_WORK TO BE COMPLETED_.
Copy exactly, and only, the lines from the line containing "DeleteList r keys true = (deleteExisting" through the last line of the records below, both included.

_Saved data entries_.
(** After the removal loop a key of the batch is absent and every other
    key is as before. *)
Lemma deleteExisting_lookup (keys : list ViewKey) :
  forall (r : ViewRegistry) (k : string * string),
    (In k (List.map keyOf keys) -> deleteExisting r keys !! k = None)
    /\ (~ In k (List.map keyOf keys) -> deleteExisting r keys !! k = r !! k).
Proof.
  induction keys as [|key rest IH]; intros r k; simpl.
  - split; [intros [] | reflexivity].
  - destruct (Exists r (dbName key) (viewName key)) eqn:E.
    + destruct (IH (delete (keyOf key) r) k) as [IHin IHout]. split.
      * intros [<- | Hin]; [| now apply IHin].
        destruct (in_dec (prod_eq_dec (A := string) (B := string))
                    (keyOf key) (List.map keyOf rest)) as [Hin | Hout];
          [now apply IHin |].
        rewrite (IHout Hout). apply lookup_delete_eq.
      * intros Hout. rewrite IHout by tauto.
        apply lookup_delete_ne. tauto.
    + apply Exists_false in E.
      destruct (IH r k) as [IHin IHout]. split.
      * intros [<- | Hin]; [| now apply IHin].
        destruct (in_dec (prod_eq_dec (A := string) (B := string))
                    (keyOf key) (List.map keyOf rest)) as [Hin | Hout];
          [now apply IHin |].
        rewrite (IHout Hout). exact E.
      * intros Hout. apply IHout. tauto.
Qed.

(** C5: with [errIfNotExists] true, a batch containing a key that is not
    registered leaves the registry as it was and fails with "view does not
    exist" for a missing key of the batch; a batch whose keys are all
    registered succeeds.  With [errIfNotExists] false the call always
    succeeds.  Whenever the call succeeds, every key of the batch is
    absent afterwards and every other key is unchanged. *)
Theorem DeleteList_atomic (r : ViewRegistry) (keys : list ViewKey) :
  ((exists key, In key keys /\ r !! keyOf key = None) ->
   exists key,
     In key keys /\ r !! keyOf key = None
     /\ DeleteList r keys true
        = (r, Some (ErrNonExistingView (dbName key) (viewName key))))
  /\ ((forall key, In key keys -> is_Some (r !! keyOf key)) ->
      DeleteList r keys true = (deleteExisting r keys, None))
  /\ DeleteList r keys false = (deleteExisting r keys, None)
  /\ (forall k,
        (In k (List.map keyOf keys) -> deleteExisting r keys !! k = None)
        /\ (~ In k (List.map keyOf keys) ->
            deleteExisting r keys !! k = r !! k)).
Proof.
  split; [| split; [| split; [reflexivity | apply deleteExisting_lookup]]].
  - intros (key & Hin & Hnone). unfold DeleteList.
    destruct (firstMissing r keys) as [k|] eqn:E.
    + apply firstMissing_Some in E as [Hk Hex]. apply Exists_false in Hex.
      exists k. auto.
    + rewrite firstMissing_None in E. specialize (E key Hin).
      apply Exists_true in E as [v Hv]. unfold keyOf in Hnone. congruence.
  - intros Hall. unfold DeleteList.
    assert (firstMissing r keys = None) as ->; [| reflexivity].
    apply firstMissing_None. intros key Hin. apply Exists_true.
    exact (Hall key Hin).
Qed.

_EXERCISE OUTPUT_.
      DeleteList r keys true = (deleteExisting r keys, None))
  /\ DeleteList r keys false = (deleteExisting r keys, None)
  /\ (forall k,
        (In k (List.map keyOf keys) -> deleteExisting r keys !! k = None)
        /\ (~ In k (List.map keyOf keys) ->
            deleteExisting r keys !! k = r !! k)).
Proof.
  split; [| split; [| split; [reflexivity | apply deleteExisting_lookup]]].
  - intros (key & Hin & Hnone). unfold DeleteList.
    destruct (firstMissing r keys) as [k|] eqn:E.
    + apply firstMissing_Some in E as [Hk Hex]. apply Exists_false in Hex.
      exists k. auto.
    + rewrite firstMissing_None in E. specialize (E key Hin).
      apply Exists_true in E as [v Hv]. unfold keyOf in Hnone. congruence.
  - intros Hall. unfold DeleteList.
    assert (firstMissing r keys = None) as ->; [| reflexivity].
    apply firstMissing_None. intros key Hin. apply Exists_true.
    exact (Hall key Hin).
Qed.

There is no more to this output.